[ACTIVITY]:
Scan the entries below, and for each line that includes the word "gotime", make a copy.

[DATASET EXCERPTS]:
Lemma match_context (image : gostring) a b regionIndex offset pattern found request :
  (a <= b)%nat -> (b <= length image)%nat ->
  context_ok image request (memoryMatch regionIndex offset pattern (slice a b image) found request).
Proof.
  intros Ha Hb. unfold context_ok, memoryMatch. destruct (ms_IncludeContext request); [|done]. cbn [negb].
  split; [done|]. cbn [mm_Context]. set (start := if len (slice a b image) <? _ then _ else _). set (end_ := if _ <? start + _ then _ else _).
  assert (Hl : len (slice a b image) = Z.of_nat (b - a)) by (unfold len; f_equal; by apply slice_length).
  assert (He : end_ <= start + 16 /\ end_ <= len (slice a b image)).
  { unfold end_, maxMemoryContextBytes. destruct (Z.ltb_spec (len (slice a b image)) (start + 16)); lia. }
  destruct (decide (0 <= end_)) as [Hp|Hn].
  - assert (Hs : 0 <= start).
    { unfold start. pose proof (len_nonneg (slice a b image)). repeat case_match; bool_props; lia. }
    exists (a + Z.to_nat start)%nat, (a + Z.to_nat end_)%nat. split; [lia|]. split; [lia|].
    by rewrite slice_slice by lia.
  - exists 0%nat, 0%nat. split; [lia|]. split; [lia|]. replace (Z.to_nat end_) with 0%nat by lia. by unfold slice.
Qed.

(** After the first [c] bytes of a region. *)
Record region_inv (image pattern : gostring) (regionIndex : Z) (request : MemoryScan) (maxResults : Z) (c : nat) (carry : gostring)
    (matches : list MemoryMatch) : Prop := {
  ri_in : (c <= length image)%nat;
  ri_carry : carry = slice (S c - length pattern) c image;
  ri_places : place_of <$> matches = take (Z.to_nat maxResults) (place_at regionIndex pattern <$> occurrences image pattern c);
  ri_context : Forall (context_ok image request) matches
}.

Lemma new_places regionIndex base c pattern combined request positions :
  place_of <$> new_matches regionIndex (Z.of_nat base) c pattern combined request positions =
  place_at regionIndex pattern <$> ((fun i => base + i)%nat <$> filter (fun i => (c <? Z.of_nat base + Z.of_nat i + len pattern) = true) positions).
Proof.
  unfold new_matches. rewrite <- !list_fmap_compose. apply list_fmap_ext. intros _ i _. cbn. rewrite place_of_match. unfold place_at.
  by rewrite Nat2Z.inj_add.
Qed.
Definition addressInExplicitRestrictedCIDR (a : Addr) (cidrs : list gostring) : bool :=
  existsb (fun raw =>
    match ParsePrefix raw with
    | None => false
    | Some prefix =>
        Contains prefix a &&
        match restricted_class a with
        | Some class => (p_bits class <=? p_bits prefix) && Contains class (masked_addr prefix)
        | None => p_bits prefix =? BitLen a
        end
    end) cidrs.

Definition validateAddress (a : Addr) (policy : Policy) : result net_error unit :=
  reject bool_decide (a ∈ permanentlyDeniedAddresses) with MetadataAddress;
  reject isRestrictedAddress a && (negb (AllowPrivate policy) || negb (addressInExplicitRestrictedCIDR a (AllowedCIDRs policy)))
    with PrivateAddress;
  Ok tt.

Definition pattern_allows (host pattern : gostring) : bool :=
  if has_prefix pattern "*." then
    let suffix := trim_prefix pattern "*." in has_suffix host ("." ++ suffix) && negb (bool_decide (host = suffix))
  else bool_decide (host = pattern).

Definition domainAllowed (host : gostring) (patterns : list gostring) : bool := existsb (pattern_allows host) patterns.

(** The loop over the addresses of a name; [seen] holds those met so far. *)
Fixpoint validate_resolved (addresses : list Addr) (policy : Policy) (seen : list Addr) : result net_error (list Addr) :=
  match addresses with
  | [] => Ok []
  | a :: rest =>
      reject negb (IsValid a) || negb (bool_decide (Zone a = [])) with InvalidAddress;
      _ ← validateAddress (Unmap a) policy;
      if decide (Unmap a ∈ seen) then validate_resolved rest policy seen
      else out ← validate_resolved rest policy (Unmap a :: seen); Ok (Unmap a :: out)
  end.

(** [resolver] is [LookupNetIP]. *)
Definition validateHost (resolver : gostring -> option (list Addr)) (host : gostring) (policy : Policy)
  : result net_error (list Addr) :=
  reject bool_decide (host ∈ permanentlyDeniedHostnames) with MetadataHost;
  match ParseAddr host with
  | Some address =>
      reject negb (addressInCIDRs (Unmap address) (AllowedCIDRs policy)) with CIDRDenied;
      _ ← validateAddress (Unmap address) policy;
      Ok [Unmap address]
  | None =>
      reject negb (domainAllowed host (AllowedDomains policy)) with DomainDenied;
      match resolver host with
      | None => Err ResolutionFailed
      | Some addresses =>
          reject bool_decide (addresses = []) with NoAddresses;
          validate_resolved addresses policy []
      end
  end.

Definition effectivePort (u : URL) : option Z :=
  if negb (bool_decide (Port u = [])) then parse_uint16 (Port u)
  else if decide (u_Scheme u = "https") then Some 443
  else if decide (u_Scheme u = "http") then Some 80
  else None.

Definition validateTarget (resolver : gostring -> option (list Addr)) (rawURL : gostring) (policy : Policy)
  : result net_error (list Addr) :=
  match NormalizeURL rawURL with
  | Err _ => Err NotNormalized
  | Ok normalizedURL =>
      reject negb (bool_decide (normalizedURL = rawURL)) with NotNormalized;
      match Parse normalizedURL with
      | None => Err URLForm
      | Some parsed =>
          reject negb (contains_value (AllowedSchemes policy) (u_Scheme parsed)) with SchemeDenied;
          match effectivePort parsed with
          | None => Err PortDenied
          | Some port =>
              reject negb (containsPort (AllowedPorts policy) port) with PortDenied;
              validateHost resolver (Hostname parsed) policy
          end
      end
  end.

Definition validateDialTarget (resolver : gostring -> option (list Addr)) (rawHost : gostring) (port : Z) (policy : Policy)
  : result net_error (list Addr) :=
  reject negb (containsPort (AllowedPorts policy) port) with PortDenied;
  match normalizeHost rawHost with
  | Err _ => Err BadDialHost
  | Ok host => validateHost resolver host policy
  end.

(** [Service.dialContext]: the candidates are tried in order until one connects. [dial]
    says whether a connection is made; the addresses tried come first. *)
Fixpoint dial_each (dial : gostring -> bool) (port : gostring) (candidates : list Addr) : list Addr * option Addr :=
  match candidates with
  | [] => ([], None)
  | a :: rest =>
      if dial (JoinHostPort (addr_string a) port) then ([a], Some a)
      else let '(tried, r) := dial_each dial port rest in (a :: tried, r)
  end.

Definition dialContext (resolver : gostring -> option (list Addr)) (dial : gostring -> bool) (policy : Policy)
    (address : gostring) : list Addr * result net_error (option Addr) :=
  match SplitHostPort address with
  | None => ([], Err BadDialHost)
  | Some (host, portText) =>
      match parse_uint16 portText with
      | None => ([], Err BadPort)
      | Some port =>
          if port =? 0 then ([], Err BadPort)
          else match validateDialTarget resolver host port policy with
               | Err e => ([], Err e)
               | Ok candidates => let '(tried, r) := dial_each dial portText candidates in (tried, Ok r)
               end
      end
  end.
(* ===== verification/Calls.v ===== *)
(** * What a tool call uses ([internal/gateway/gateway.go], [external.go], [executor.go])

    The state a call runs in, the interface of the file executor, and the steps the
    handlers share: reading the clock, making identifiers, running a request, writing the
    audit log, asking the approval manager. A handler is a function on the state that may
    return early with a reply. *)
From S2P Require Import Prelude GoStrings Strconv Utf8 GoPath Base64 TextTypes Token Replay Policy FileEdit FileJob Workspace FileRead FileWorker Image Redact Approval ApprovalView ExecProfile ExecCapability NetPolicy Tools AuditLog.
#[local] Open Scope Z_scope.

(** ** Replies *)

(** An error of an executor: its text, and what [errors.Is] finds in it. *)
Inductive cause := Canceled | DeadlineExceeded | NotFoundCause | OtherCause.
#[export] Instance cause_eq_dec : EqDecision cause.
Proof. solve_decision. Defined.
Record error := mkError { err_cause : cause; err_text : gostring }.

(** The metadata of a text, as a worker sends it. *)
Record TextMetadata := mkTextMetadata {
  tm_Encoding : gostring; tm_BOM : gostring; tm_Newline : gostring; tm_DominantNewline : gostring; tm_Confidence : Float64.t
}.

Record WireResult := mkWireResult {
  wr_Path : gostring; wr_Content : gostring; wr_Bytes : Z; wr_StartLine : Z; wr_EndLine : Z; wr_TotalLines : Z;
  wr_Truncated : bool; wr_BeforeSHA256 : gostring; wr_AfterSHA256 : gostring; wr_Diff : gostring;
  wr_Metadata : option TextMetadata; wr_Replacements : Z
}.

Record Response := mkResponse {
  rs_TokenID : gostring; rs_WorkerID : gostring; rs_Content : gostring; rs_Base64 : gostring; rs_MIMEType : gostring;
  rs_Bytes : Z; rs_Width : Z; rs_Height : Z; rs_StartLine : Z; rs_EndLine : Z; rs_TotalLines : Z; rs_Truncated : bool;
  rs_Metadata : option TextMetadata; rs_Entries : list gostring; rs_Checksum : gostring; rs_Info : option FileInfo;
  rs_Matches : list Workspace.Match; rs_Paths : list gostring; rs_Scan : option ScanStats; rs_Files : list WireResult;
  rs_Diff : gostring; rs_RolledBack : bool
}.

(** A response that only identifies itself. *)
Definition bare_response (tokenID workerID : gostring) : Response :=
  mkResponse tokenID workerID [] [] [] 0 0 0 0 0 0 false None [] [] None [] [] None [] [] false.

(** The values of the fields of a result. *)
Inductive public_value :=
  | PText (s : gostring) | PInt (n : Z) | PBool (b : bool) | PFloat (f : Float64.t) | PTime (t : gotime)
  | PTexts (l : list gostring) | PFiles (l : list WireResult) | PInfo (i : option FileInfo) | PMatches (l : list Workspace.Match)
  | PScan (s : option ScanStats) | PTargets (l : list Approval.Target) | PReview (v : View)
  | PHeaders (h : list (gostring * list gostring)) | PStatus (s : option ProcessStatus) | PMemory (l : list MemoryMatch).

(** The messages of tool errors; those of other packages are kept as they are. *)
Inductive message :=
  | Text (s : gostring)
  | PolicyReason (policyID : gostring)
  | ReviewRefused (e : view_error)
  | ApprovalRequired (e : approval_error).

Inductive reply :=
  | Failure (code : Z) (m : gostring)
  | ArgumentFailure (e : arg_error)
  | ToolError (m : message) (policyID : gostring)
  | ToolSuccess (fields : list (gostring * public_value))
  | ImageSuccess (base64 mimeType : gostring) (metadata : list (gostring * public_value)).

(** ** The file executor *)

Class ContextExecutor (F : Type) := {
  fs_execute : Meta -> Request -> F -> (Response * option error) * F
}.

(** The paths a commit request may change. *)
Definition commit_paths (r : Request) : list gostring :=
  if decide (rq_Operation r = "multi_edit") then ef_Path <$> rq_Files r else [default_path r].

(** What stands under every path, and what the gateway relies on: a path changes only under
    a commit request that names it, from content with the digest that the request expects to
    content with the digest of its data, or of the target of an edit. FileExecutor.v proves
    it of the executor of the program. *)
Class ExecutorLaws (F : Type) `{ContextExecutor F} `{Crypto} := {
  file_content : F -> gostring -> option gostring;
  fs_execute_confined meta r f q :
    file_content (fs_execute meta r f).2 q <> file_content f q ->
    isCommitRequest r = true /\ (exists p, p ∈ commit_paths r /\ Token.NormalizePath p = Ok q) /\
    exists data, file_content (fs_execute meta r f).2 q = Some data /\
      (rq_Operation r = "write_file" /\ rq_ExpectedHash r = current_digest (file_content f q) /\
         digestBytes data = digestBytes (rq_Data r) \/
       (rq_Operation r = "edit" \/ rq_Operation r = "multi_edit") /\
       exists t, t ∈ rq_Targets r /\ Token.NormalizePath (FileEdit.Path t) = Ok q /\
         FileEdit.BeforeSHA256 t = current_digest (file_content f q) /\ FileEdit.AfterSHA256 t = digestBytes data)
}.

(** [newID] and [Config.Now]: the values they give one after the other. *)
Class Environment := {
  random_hex : nat -> gostring;
  clock : nat -> gotime
}.

(** [absolutePathRE.ReplaceAllString] with "$1[host-path]", and [len] of [json.Marshal] of a
    response. *)
Class ReplyText := {
  replace_host_paths : gostring -> gostring;
  response_json_length : Response -> Z
}.

(** The configuration of a server that its handlers read. *)
Record Server := mkServer {
  sv_ApprovalMode : gostring; sv_ClientID : gostring; sv_UserID : gostring; sv_Transport : gostring;
  sv_WorkspaceID : gostring; sv_WorkspaceReadOnly : bool; sv_PolicyVersion : gostring; sv_SecurityDegraded : bool;
  sv_SecurityDegradationReason : gostring; sv_SecurityDegradationFields : list gostring;
  sv_policy : Policy.Config; sv_executors : Executors; sv_approvals : option Manager
}.

(** ** The state of a call *)

Record world (S W F X : Type) := mkWorld {
  w_store : S; w_logger : Logger; w_log : W; w_files : F; w_external : X; w_tick : nat
}.
Arguments mkWorld {S W F X} _ _ _ _ _ _.
Arguments w_store {S W F X} _.
Arguments w_logger {S W F X} _.
Arguments w_log {S W F X} _.
Arguments w_files {S W F X} _.
Arguments w_external {S W F X} _.
Arguments w_tick {S W F X} _.

Definition handler (S W F X A : Type) : Type := world S W F X -> result reply A * world S W F X.

#[export] Instance handler_ret S W F X : MRet (handler S W F X) := fun _ a w => (Ok a, w).
#[export] Instance handler_bind S W F X : MBind (handler S W F X) := fun _ _ k m w =>
  match m w with (Ok a, w') => k a w' | (Err r, w') => (Err r, w') end.

Definition stop {S W F X A} (r : reply) : handler S W F X A := fun w => (Err r, w).

(** The reply of a handler, however it ended. *)
Definition reply_of {S W F X} (m : handler S W F X reply) (w : world S W F X) : reply * world S W F X :=
  match m w with (Ok r, w') => (r, w') | (Err r, w') => (r, w') end.

(** ** Events *)

Definition with_counts (input output : Z) (verified : bool) (summary : option ParameterSummary) (e : Event) : Event :=
  mkEvent (e_Time e) (e_str e) summary (e_Allowed e) (e_ApprovalRequired e) (e_Approved e) verified (e_StartedAt e)
    (e_EndedAt e) (e_DurationMS e) input output (e_SecurityDegraded e) (e_SecurityDegradationFields e).
Definition set_InputBytes (n : Z) (e : Event) := with_counts n (e_OutputBytes e) (e_ApprovalVerified e) (e_ParameterSummary e) e.
Definition set_OutputBytes (n : Z) (e : Event) := with_counts (e_InputBytes e) n (e_ApprovalVerified e) (e_ParameterSummary e) e.
Definition set_ApprovalVerified (b : bool) (e : Event) :=
  with_counts (e_InputBytes e) (e_OutputBytes e) b (e_ParameterSummary e) e.
Definition set_ParameterSummary (s : option ParameterSummary) (e : Event) :=
  with_counts (e_InputBytes e) (e_OutputBytes e) (e_ApprovalVerified e) s e.

Definition set_worker (tokenID workerID : gostring) (e : Event) : Event := set_str WorkerID workerID (set_str TokenID tokenID e).
Definition set_hashes (before after : gostring) (e : Event) : Event := set_str AfterHash after (set_str BeforeHash before e).
Definition set_approval (approvalID approver : gostring) (e : Event) : Event :=
  set_ApprovalVerified true (set_Approved true (set_str AuditLog.Approver approver (set_str AuditLog.ApprovalID approvalID e))).

Definition event_policy (e : Event) : gostring := e_str e AuditLog.PolicyID.

Definition mapDecision (d : Policy.Decision) : gostring := if Allowed d then "allow" else "deny".
Definition auditPath (paths : list gostring) : gostring := match paths with [p] => p | _ => [] end.
Definition approvalSource (mode : gostring) : gostring :=
  if decide (mode = ApprovalModeClientManaged) then "mcp_client_policy" else "server_token".

(** ** Errors *)

Definition statusForError (e : error) : gostring :=
  match err_cause e with Canceled | DeadlineExceeded => "cancelled" | _ => "error" end.

(** The status a transaction is completed with. *)
Definition outcome_status (e : option error) : gostring := match e with None => "success" | Some e => statusForError e end.

Section text.
Context `{TextTables} `{UnicodeTables} `{JsonText} `{Crypto} `{ReplyText}.

(** [strings.Trim] with a set of ASCII characters. *)
Fixpoint trim_left_any (chars s : gostring) : gostring :=
  match s with c :: rest => if contains_byte chars c then trim_left_any chars rest else s | [] => [] end.
Definition trim_any (chars s : gostring) : gostring := reverse (trim_left_any chars (reverse (trim_left_any chars s))).

Definition quoting : gostring := byte_of 34 :: "'(),.".

Definition safeToolError (e : error) : gostring :=
  match err_cause e with
  | Canceled => "request cancelled"
  | DeadlineExceeded => "request timed out"
  | _ =>
      let value := replace_host_paths (RedactSensitiveValue (err_text e)) in
      if is_rooted (trim_any quoting value) then "file operation failed" else value
  end.

Definition responseBytes (r : Response) : Z := if 0 <? rs_Bytes r then rs_Bytes r else response_json_length r.

(** ** Results *)

Definition identity (r : Response) : list (gostring * public_value) :=
  [("token_id" : gostring, PText (rs_TokenID r)); ("worker_id" : gostring, PText (rs_WorkerID r))].

Definition metadata_fields (m : option TextMetadata) : list (gostring * public_value) :=
  match m with
  | None => []
  | Some m => [("encoding" : gostring, PText (tm_Encoding m)); ("bom" : gostring, PText (tm_BOM m));
               ("newline" : gostring, PText (tm_Newline m)); ("dominant_newline" : gostring, PText (tm_DominantNewline m));
               ("confidence" : gostring, PFloat (tm_Confidence m))]
  end.

Definition publicResult (operation : gostring) (r : Response) : list (gostring * public_value) :=
  let f (name : gostring) (v : public_value) := (name, v) in
  identity r ++
  (if decide (operation = "read_file") then
     [f "content" (PText (rs_Content r)); f "bytes" (PInt (rs_Bytes r)); f "sha256" (PText (rs_Checksum r));
      f "start_line" (PInt (rs_StartLine r)); f "end_line" (PInt (rs_EndLine r)); f "total_lines" (PInt (rs_TotalLines r));
      f "truncated" (PBool (rs_Truncated r))] ++ metadata_fields (rs_Metadata r)
   else if decide (operation = "read_image") then
     [f "bytes" (PInt (rs_Bytes r)); f "sha256" (PText (rs_Checksum r)); f "mime_type" (PText (rs_MIMEType r));
      f "width" (PInt (rs_Width r)); f "height" (PInt (rs_Height r))]
   else if decide (operation ∈ (["multi_read"; "edit"; "multi_edit"] : list gostring)) then [f "files" (PFiles (rs_Files r))]
   else if decide (operation = "list_dir") then [f "entries" (PTexts (rs_Entries r))]
   else if decide (operation = "checksum") then [f "sha256" (PText (rs_Checksum r))]
   else if decide (operation = "file_info") then [f "info" (PInfo (rs_Info r))]
   else if decide (operation = "glob") then [f "paths" (PTexts (rs_Paths r)); f "scan" (PScan (rs_Scan r))]
   else if decide (operation = "grep") then [f "matches" (PMatches (rs_Matches r)); f "scan" (PScan (rs_Scan r))]
   else if decide (operation = "diff") then [f "diff" (PText (rs_Diff r)); f "files" (PFiles (rs_Files r))]
   else []).

Definition imageToolSuccess (r : Response) : reply := ImageSuccess (rs_Base64 r) (rs_MIMEType r) (publicResult "read_image" r).

(** The image a worker sends is what its own bytes decode to. *)
Definition validateImageResponse `{StdImages} (r : Response) : bool :=
  match std_decode (rs_Base64 r) with
  | None => false
  | Some raw =>
      bool_decide (std_encode raw = rs_Base64 r) &&
      match DecodeImage raw with
      | Err _ => false
      | Ok i => (im_Bytes i =? rs_Bytes r) && bool_decide (im_SHA256 i = rs_Checksum r) &&
                bool_decide (im_MIMEType i = rs_MIMEType r) && (im_Width i =? rs_Width r) && (im_Height i =? rs_Height r)
      end
  end.

(** ** The summary of the parameters in the audit log *)

(** [protocol.DecodeStrict] into a map. *)
Class ValuesJson := { decode_values : gostring -> option (list (gostring * json)) }.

[SOLUTION]:
  | PText (s : gostring) | PInt (n : Z) | PBool (b : bool) | PFloat (f : Float64.t) | PTime (t : gotime)
  clock : nat -> gotime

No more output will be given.